§ **DIRECTIONS**
After locating the line that contains "Fixpoint merge_into (v2" in the data below, set down exactly that line and each one after it through the line that contains "lst ++ map (fun", and nothing more.

§ **SOURCE RECORDS**
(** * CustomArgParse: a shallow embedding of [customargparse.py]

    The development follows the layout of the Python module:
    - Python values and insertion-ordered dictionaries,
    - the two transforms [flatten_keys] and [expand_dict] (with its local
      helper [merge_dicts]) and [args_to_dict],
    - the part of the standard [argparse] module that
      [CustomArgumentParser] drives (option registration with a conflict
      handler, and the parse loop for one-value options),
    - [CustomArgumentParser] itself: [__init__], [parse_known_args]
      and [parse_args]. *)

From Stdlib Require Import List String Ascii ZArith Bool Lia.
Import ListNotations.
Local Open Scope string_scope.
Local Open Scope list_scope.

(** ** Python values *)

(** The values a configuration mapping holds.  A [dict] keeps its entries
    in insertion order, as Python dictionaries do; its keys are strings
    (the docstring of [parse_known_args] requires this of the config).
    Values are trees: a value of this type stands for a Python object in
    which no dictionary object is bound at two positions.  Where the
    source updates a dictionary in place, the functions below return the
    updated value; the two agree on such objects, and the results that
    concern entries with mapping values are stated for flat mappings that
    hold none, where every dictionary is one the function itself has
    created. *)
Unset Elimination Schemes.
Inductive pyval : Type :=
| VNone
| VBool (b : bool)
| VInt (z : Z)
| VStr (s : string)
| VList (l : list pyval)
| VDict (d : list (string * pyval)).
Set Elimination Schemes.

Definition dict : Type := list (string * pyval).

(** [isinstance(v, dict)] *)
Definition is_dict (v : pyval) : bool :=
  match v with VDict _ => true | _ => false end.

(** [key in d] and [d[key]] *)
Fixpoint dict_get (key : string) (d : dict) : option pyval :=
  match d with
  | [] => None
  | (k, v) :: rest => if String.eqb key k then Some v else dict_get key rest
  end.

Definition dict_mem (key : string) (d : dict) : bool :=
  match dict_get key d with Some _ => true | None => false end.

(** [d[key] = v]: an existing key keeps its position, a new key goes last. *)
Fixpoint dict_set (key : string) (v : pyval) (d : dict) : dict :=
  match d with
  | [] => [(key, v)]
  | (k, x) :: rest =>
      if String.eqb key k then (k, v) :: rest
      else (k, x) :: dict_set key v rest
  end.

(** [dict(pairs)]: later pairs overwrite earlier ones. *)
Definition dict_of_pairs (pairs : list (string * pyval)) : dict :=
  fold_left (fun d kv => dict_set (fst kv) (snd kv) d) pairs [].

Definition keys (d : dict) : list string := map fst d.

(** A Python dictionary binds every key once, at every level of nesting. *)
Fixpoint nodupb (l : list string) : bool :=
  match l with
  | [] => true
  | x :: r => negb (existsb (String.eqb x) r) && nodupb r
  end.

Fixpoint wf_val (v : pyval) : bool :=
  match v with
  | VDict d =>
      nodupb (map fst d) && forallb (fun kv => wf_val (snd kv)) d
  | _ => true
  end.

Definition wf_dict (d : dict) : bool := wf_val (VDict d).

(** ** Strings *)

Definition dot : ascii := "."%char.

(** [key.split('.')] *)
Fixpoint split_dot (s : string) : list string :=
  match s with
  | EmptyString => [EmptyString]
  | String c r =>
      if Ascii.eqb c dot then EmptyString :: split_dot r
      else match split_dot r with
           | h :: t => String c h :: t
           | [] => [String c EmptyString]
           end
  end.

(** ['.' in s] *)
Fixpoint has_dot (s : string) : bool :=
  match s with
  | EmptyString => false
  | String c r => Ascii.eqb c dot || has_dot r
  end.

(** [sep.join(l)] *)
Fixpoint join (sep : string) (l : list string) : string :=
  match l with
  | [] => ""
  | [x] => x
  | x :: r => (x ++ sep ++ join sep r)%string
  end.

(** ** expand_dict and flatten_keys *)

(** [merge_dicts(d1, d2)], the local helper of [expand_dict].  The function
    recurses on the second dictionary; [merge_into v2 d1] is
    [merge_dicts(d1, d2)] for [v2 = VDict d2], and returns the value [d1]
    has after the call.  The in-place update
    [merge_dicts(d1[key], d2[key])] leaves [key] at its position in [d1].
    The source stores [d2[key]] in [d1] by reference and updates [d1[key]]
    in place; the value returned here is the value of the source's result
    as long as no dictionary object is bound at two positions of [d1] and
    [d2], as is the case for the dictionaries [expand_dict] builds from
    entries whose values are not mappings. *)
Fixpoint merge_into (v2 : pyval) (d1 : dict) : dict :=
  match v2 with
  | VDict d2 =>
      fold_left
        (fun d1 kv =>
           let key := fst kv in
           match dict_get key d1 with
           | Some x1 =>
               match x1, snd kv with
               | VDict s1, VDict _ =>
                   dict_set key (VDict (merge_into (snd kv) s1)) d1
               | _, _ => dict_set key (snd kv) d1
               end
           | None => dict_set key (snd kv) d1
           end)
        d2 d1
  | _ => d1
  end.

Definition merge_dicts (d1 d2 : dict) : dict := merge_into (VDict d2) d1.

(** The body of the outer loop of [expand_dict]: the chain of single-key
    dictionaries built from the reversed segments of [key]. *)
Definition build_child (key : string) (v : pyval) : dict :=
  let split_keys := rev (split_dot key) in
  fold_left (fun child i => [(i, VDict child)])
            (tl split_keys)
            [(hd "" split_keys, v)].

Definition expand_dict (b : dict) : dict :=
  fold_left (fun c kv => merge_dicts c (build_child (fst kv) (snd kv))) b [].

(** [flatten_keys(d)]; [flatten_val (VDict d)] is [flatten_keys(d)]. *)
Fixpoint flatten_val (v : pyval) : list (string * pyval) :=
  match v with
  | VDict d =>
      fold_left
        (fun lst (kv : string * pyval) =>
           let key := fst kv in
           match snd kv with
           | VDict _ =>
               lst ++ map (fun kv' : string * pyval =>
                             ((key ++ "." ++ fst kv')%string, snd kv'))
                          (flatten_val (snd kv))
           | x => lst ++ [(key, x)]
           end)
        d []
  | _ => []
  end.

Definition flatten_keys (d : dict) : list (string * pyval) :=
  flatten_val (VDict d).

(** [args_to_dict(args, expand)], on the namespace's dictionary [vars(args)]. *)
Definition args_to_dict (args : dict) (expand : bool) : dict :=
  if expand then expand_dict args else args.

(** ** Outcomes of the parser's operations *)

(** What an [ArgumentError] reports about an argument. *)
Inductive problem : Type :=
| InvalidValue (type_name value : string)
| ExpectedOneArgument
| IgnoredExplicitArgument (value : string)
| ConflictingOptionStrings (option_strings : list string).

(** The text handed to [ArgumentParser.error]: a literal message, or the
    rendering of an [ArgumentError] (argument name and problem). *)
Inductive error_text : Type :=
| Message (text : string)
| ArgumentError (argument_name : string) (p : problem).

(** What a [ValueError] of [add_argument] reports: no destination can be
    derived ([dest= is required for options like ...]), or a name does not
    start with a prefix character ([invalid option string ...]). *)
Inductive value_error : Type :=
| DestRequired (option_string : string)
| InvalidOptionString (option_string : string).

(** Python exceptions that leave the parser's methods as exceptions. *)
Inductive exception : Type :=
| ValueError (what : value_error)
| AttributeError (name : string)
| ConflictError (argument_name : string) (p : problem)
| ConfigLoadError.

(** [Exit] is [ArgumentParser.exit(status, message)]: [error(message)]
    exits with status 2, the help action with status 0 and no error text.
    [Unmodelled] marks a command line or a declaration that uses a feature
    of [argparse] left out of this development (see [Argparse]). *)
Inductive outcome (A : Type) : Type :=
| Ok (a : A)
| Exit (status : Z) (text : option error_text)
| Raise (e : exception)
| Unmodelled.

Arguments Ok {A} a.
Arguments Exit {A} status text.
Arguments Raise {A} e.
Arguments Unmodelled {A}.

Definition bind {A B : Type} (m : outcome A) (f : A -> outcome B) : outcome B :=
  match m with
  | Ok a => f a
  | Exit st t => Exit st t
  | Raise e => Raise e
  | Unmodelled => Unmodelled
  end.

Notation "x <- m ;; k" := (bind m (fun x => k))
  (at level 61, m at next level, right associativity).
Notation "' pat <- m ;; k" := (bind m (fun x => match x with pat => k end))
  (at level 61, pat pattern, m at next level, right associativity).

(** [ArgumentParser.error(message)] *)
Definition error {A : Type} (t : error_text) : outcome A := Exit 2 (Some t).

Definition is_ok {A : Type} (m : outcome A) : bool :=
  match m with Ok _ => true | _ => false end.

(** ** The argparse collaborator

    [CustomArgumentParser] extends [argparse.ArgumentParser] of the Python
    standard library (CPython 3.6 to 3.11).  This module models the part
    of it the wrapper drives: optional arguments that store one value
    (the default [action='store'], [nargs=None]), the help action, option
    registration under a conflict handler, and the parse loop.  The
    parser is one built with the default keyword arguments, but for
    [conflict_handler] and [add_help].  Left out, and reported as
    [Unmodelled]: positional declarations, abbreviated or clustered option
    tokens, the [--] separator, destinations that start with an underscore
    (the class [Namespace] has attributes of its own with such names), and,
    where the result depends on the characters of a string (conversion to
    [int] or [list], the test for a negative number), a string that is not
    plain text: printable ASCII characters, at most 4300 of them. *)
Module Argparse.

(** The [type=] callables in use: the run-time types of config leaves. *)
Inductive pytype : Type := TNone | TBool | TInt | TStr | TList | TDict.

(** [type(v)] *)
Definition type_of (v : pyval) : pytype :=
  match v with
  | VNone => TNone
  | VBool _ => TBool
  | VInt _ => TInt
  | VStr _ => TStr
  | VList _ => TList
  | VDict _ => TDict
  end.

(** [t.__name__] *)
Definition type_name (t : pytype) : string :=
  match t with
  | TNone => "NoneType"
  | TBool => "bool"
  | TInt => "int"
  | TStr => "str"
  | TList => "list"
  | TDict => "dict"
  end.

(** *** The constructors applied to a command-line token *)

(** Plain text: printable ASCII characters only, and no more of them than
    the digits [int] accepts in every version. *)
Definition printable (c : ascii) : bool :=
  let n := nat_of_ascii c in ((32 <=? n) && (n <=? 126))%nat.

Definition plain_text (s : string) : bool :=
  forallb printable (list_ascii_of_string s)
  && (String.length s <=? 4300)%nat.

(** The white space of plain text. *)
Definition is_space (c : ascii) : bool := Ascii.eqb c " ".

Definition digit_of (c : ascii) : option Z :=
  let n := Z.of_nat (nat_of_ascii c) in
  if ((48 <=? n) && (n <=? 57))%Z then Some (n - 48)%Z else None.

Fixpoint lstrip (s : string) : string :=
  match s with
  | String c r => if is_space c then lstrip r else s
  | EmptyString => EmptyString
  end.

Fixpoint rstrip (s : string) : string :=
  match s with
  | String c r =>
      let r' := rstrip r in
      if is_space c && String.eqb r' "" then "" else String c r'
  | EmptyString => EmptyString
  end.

§ **TASK ANSWER**
Fixpoint merge_into (v2 : pyval) (d1 : dict) : dict :=
  match v2 with
  | VDict d2 =>
      fold_left
        (fun d1 kv =>
           let key := fst kv in
           match dict_get key d1 with
           | Some x1 =>
               match x1, snd kv with
               | VDict s1, VDict _ =>
                   dict_set key (VDict (merge_into (snd kv) s1)) d1
               | _, _ => dict_set key (snd kv) d1
               end
           | None => dict_set key (snd kv) d1
           end)
        d2 d1
  | _ => d1
  end.

Definition merge_dicts (d1 d2 : dict) : dict := merge_into (VDict d2) d1.

(** The body of the outer loop of [expand_dict]: the chain of single-key
    dictionaries built from the reversed segments of [key]. *)
Definition build_child (key : string) (v : pyval) : dict :=
  let split_keys := rev (split_dot key) in
  fold_left (fun child i => [(i, VDict child)])
            (tl split_keys)
            [(hd "" split_keys, v)].

Definition expand_dict (b : dict) : dict :=
  fold_left (fun c kv => merge_dicts c (build_child (fst kv) (snd kv))) b [].

(** [flatten_keys(d)]; [flatten_val (VDict d)] is [flatten_keys(d)]. *)
Fixpoint flatten_val (v : pyval) : list (string * pyval) :=
  match v with
  | VDict d =>
      fold_left
        (fun lst (kv : string * pyval) =>
           let key := fst kv in
           match snd kv with
           | VDict _ =>
               lst ++ map (fun kv' : string * pyval =>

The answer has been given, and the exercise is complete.